Molecular Dynamics Simulations Reveal Conformational Determinants of the Dynamic Association between α-Synuclein and Membranes

Abstract

Interaction of α-synuclein with membranes is associated with normal cellular functions and the etiology of neurodegenerative diseases. Structural characterization of the membrane-bound α-synuclein is key to understanding the interaction mechanism. However, it represents a significant challenge because the intrinsically disordered nature of α-synuclein leads to a multitude of membrane-binding modes and highly dynamic conformations at the membrane surface. The present work investigated the binding of α-synuclein to a mixed POPC/POPG bilayer and provided atomic-level characterization of the protein–membrane complex based on extensive molecular dynamics simulations.

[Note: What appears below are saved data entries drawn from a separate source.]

(** The contents after [add_section]. *)
Definition new_shdr (name_off size entsize : Z) : Elf64_Shdr :=
  Shdr name_off SHT_PROGBITS 0 0 0 size 0 0 0 entsize.

Definition renamed (n : nat) (strs : list Z) (secs : contents) : contents :=
  alter (fun rb => (set_size (zlen strs) rb.1, strs)) n secs.

Definition add_contents (n : nat) (strs name : list Z) (entsize : Z) (bs : list Z)
    (secs : contents) : contents :=
  renamed n (with_name strs name) secs ++ [(new_shdr (zlen strs) (zlen bs) entsize, bs)].

Lemma named_renamed h secs n strs name :
  named_by h secs n strs -> named_by h (renamed n (with_name strs name) secs) n (with_name strs name).
Proof using.
  intros [N1 (rs & Hn & Ht) N3 N4]. destruct (zlen_name strs name) as [Hl _]. constructor.
  - done.
  - exists (set_size (zlen (with_name strs name)) rs). unfold renamed.
    rewrite list_lookup_alter_eq, Hn. done.
  - apply table_ok_name.
  - apply Forall_lookup_2. intros i [r bs] Hi. unfold renamed in Hi.
    destruct (decide (n = i)) as [<-|Hne].
    + rewrite list_lookup_alter_eq, Hn in Hi. injection Hi as <- <-.
      eapply Forall_lookup_1 in N4; [|exact Hn]. cbn in *. lia.
    + rewrite list_lookup_alter_ne in Hi by done. eapply Forall_lookup_1 in N4; [|exact Hi].
      cbn in *. lia.
Qed.

Lemma named_added h secs n strs name entsize bs k :
  named_by h secs n strs ->
  named_by (count_section k h) (add_contents n strs name entsize bs secs) n (with_name strs name).
Proof using.
  intros N. destruct (named_renamed _ _ _ _ name N) as [N1 (rs & Hn & Ht) N3 N4].
  destruct (zlen_name strs name) as [Hl _]. constructor; [done| |done|].
  - exists rs. unfold add_contents. by rewrite lookup_app_l by by eapply lookup_lt_Some.
  - unfold add_contents. apply Forall_app. split; [done|]. apply Forall_singleton. cbn.
    pose proof (zlen_nn strs). lia.
Qed.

The binding process is triggered by the adsorption of lysine residues to the negatively charged PG headgroups and results in differential binding modes stemming from the balance of heterogeneous intramolecular contacts of α-synuclein and its interaction with the membrane. The membrane-binding residues are primarily located in the first nine residues and the five imperfect KTKEGV repeats in the N-terminus. Network analysis of intramolecular interactions identifies the interaction between the N-terminus and C-terminus as the major interference factor in membrane binding. Repeats 1, 3, and 5 which are less engaged in intramolecular contacts display higher membrane-binding propensities, whereas Repeat 4 is the least membrane-bound due to strong interactions with Repeat 3, Repeat 5, and the C-terminus. Our results reveal crucial intramolecular interactions governing the membrane binding of α-synuclein and would enlighten the development of therapeutic strategies targeting the α-synuclein–membrane interaction.